Since the pandemic, the General Assembly has turned its attention to the problems facing the health care sector and in recent budgets has raised some reimbursement rates.

But there hasn't really been a big-picture examination of health care finance since Gina Raimondo's first year as governor. And that "Reinventing Medicaid" project was focused on cutting public spending, arguably exacerbating some of the problems facing hospitals now.

Neronha said his team is working on a multi-part, soup-to-nuts health care policy recommendation package to give to lawmakers.

It will include ideas to reorganize state agencies and break down some of the "silos" that exist now, he said. And a look at the thorny question of whether there are now too many hospitals.

"Do we have too many hospitals that look like this, meaning community hospitals with beds?" he said. "I'm not saying we do, but who is doing that strategic thinking about what our overall health care needs are, particularly as health care moves away from the hospital setting and more towards the ambulatory setting?"

To learn more about the primary care doctor shortage, Neronha has staff calling every primary care provider within 30 miles of Providence for an appointment. His concern is that health insurers are offering lower reimbursement rates in Rhode Island, prompting doctors to practice in Massachusetts or Connecticut, and possibly not meeting their obligations to policyholders.

Neronha's health care strategic planning is being led by Sarah Rice, deputy chief of the civil division, and assistant attorney general Julia Harvey.

Rice previously worked in Maryland, which has used Medicaid waivers to deploy an all-payer model in which the state sets uniform prices for health care services that providers receive regardless of who the insurer is.

"Maryland has done some really interesting work around Medicare waivers and Medicaid waivers; they have leveraged their federal dollars in ways that Rhode Island has not," Neronha said.

When the multipart plan is done, Neronha said he is going to present it to the speaker and Senate president and see if they want to pursue it, instead proposing individual bills and hoping they move through the legislative process.

Concern that an out-of-state entity will buy one of more Rhode Island hospitals, reducing local control, has traditionally had a lot of influence on state policy. But Neronha isn't particularly fearful of the influence of groups in Boston or New Haven.

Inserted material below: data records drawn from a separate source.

(** Modelled from the spec: [Transaction.create(doc)] stores one document
    with a store-assigned identifier and returns it, or fails and stores
    nothing. *)
Definition create (d : Server.NewDoc) (st : t)
  : Server.Result string JSVal * t :=
  if reachable st then
    let doc := document (next_id st) d in
    (Server.Ok doc,
     {| docs := docs st ++ [doc]; next_id := Datatypes.S (next_id st);
        reachable := reachable st |})
  else (Server.Err "store unreachable", st).


Definition get_transaction : t -> Server.Out t string :=
  Server.get_transaction t string find.

Definition post_transaction : gmap string JSVal -> t -> Server.Out t string :=
  Server.post_transaction t string create.




End MemStore.

(** ** Specification-side notions

    What the statements below compare the code with.  None of these is used
    by the embedding above. *)

Module Spec.

(** The text before the first space character (all of it if there is none). *)
Fixpoint before_space (s : string) : string :=
  match s with
  | EmptyString => EmptyString
  | String c rest =>
      if Ascii.eqb c space then EmptyString else String c (before_space rest)
  end.

(** The text after the first space character (empty if there is none). *)
Fixpoint after_space (s : string) : string :=
  match s with
  | EmptyString => EmptyString
  | String c rest => if Ascii.eqb c space then rest else after_space rest
  end.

"If the relationship makes both stronger, well then, that is good for both," he said about out-of-state groups affiliating with Rhode Island hospitals. "I'm not saying it's necessarily true, but you can't necessarily rule it out simply because there's a border drafted here."

"We can't be small-minded in our approach," he went on. "But to get back to the essential point, we have to be thinking about these things and what has always concerned me is that there's an absence of that strategic thinking."

Loose ends, and a professed loathing of politics

In unrelated cases involving the attorney general's office, Neronha said any announcement related to the investigations of the ILO Group or Sabina Matos' congressional-nomination signatures is now likely to come early in 2024.

An exhaustive report on sexual abuse by clergy is not expected until the spring, and "the amount of information we are going to make public is going to be extraordinary," he said.

Aside from health care, his most notable new legislative initiative next year is likely to be to give prosecutors veto power over waiving jury trials.

And, oh yeah, is he going to run for governor in 2026?

"I don't know what I am going to do," he said. "No one should infer anything from anything I do. I zig when other people zag, not by choice, but I think that's just how I'm wired."

Describing himself as a "lawyer at heart," he lamented being term-limited from remaining attorney general after 2026.

"I mean, how do I put this? I love public service. I hate politics. Politics was a means to get here to hopefully do some good," he added. "So I don't know, I guess I'm just riffing now, but if I could run for a third term, you wouldn't have to ask me what office I am running for."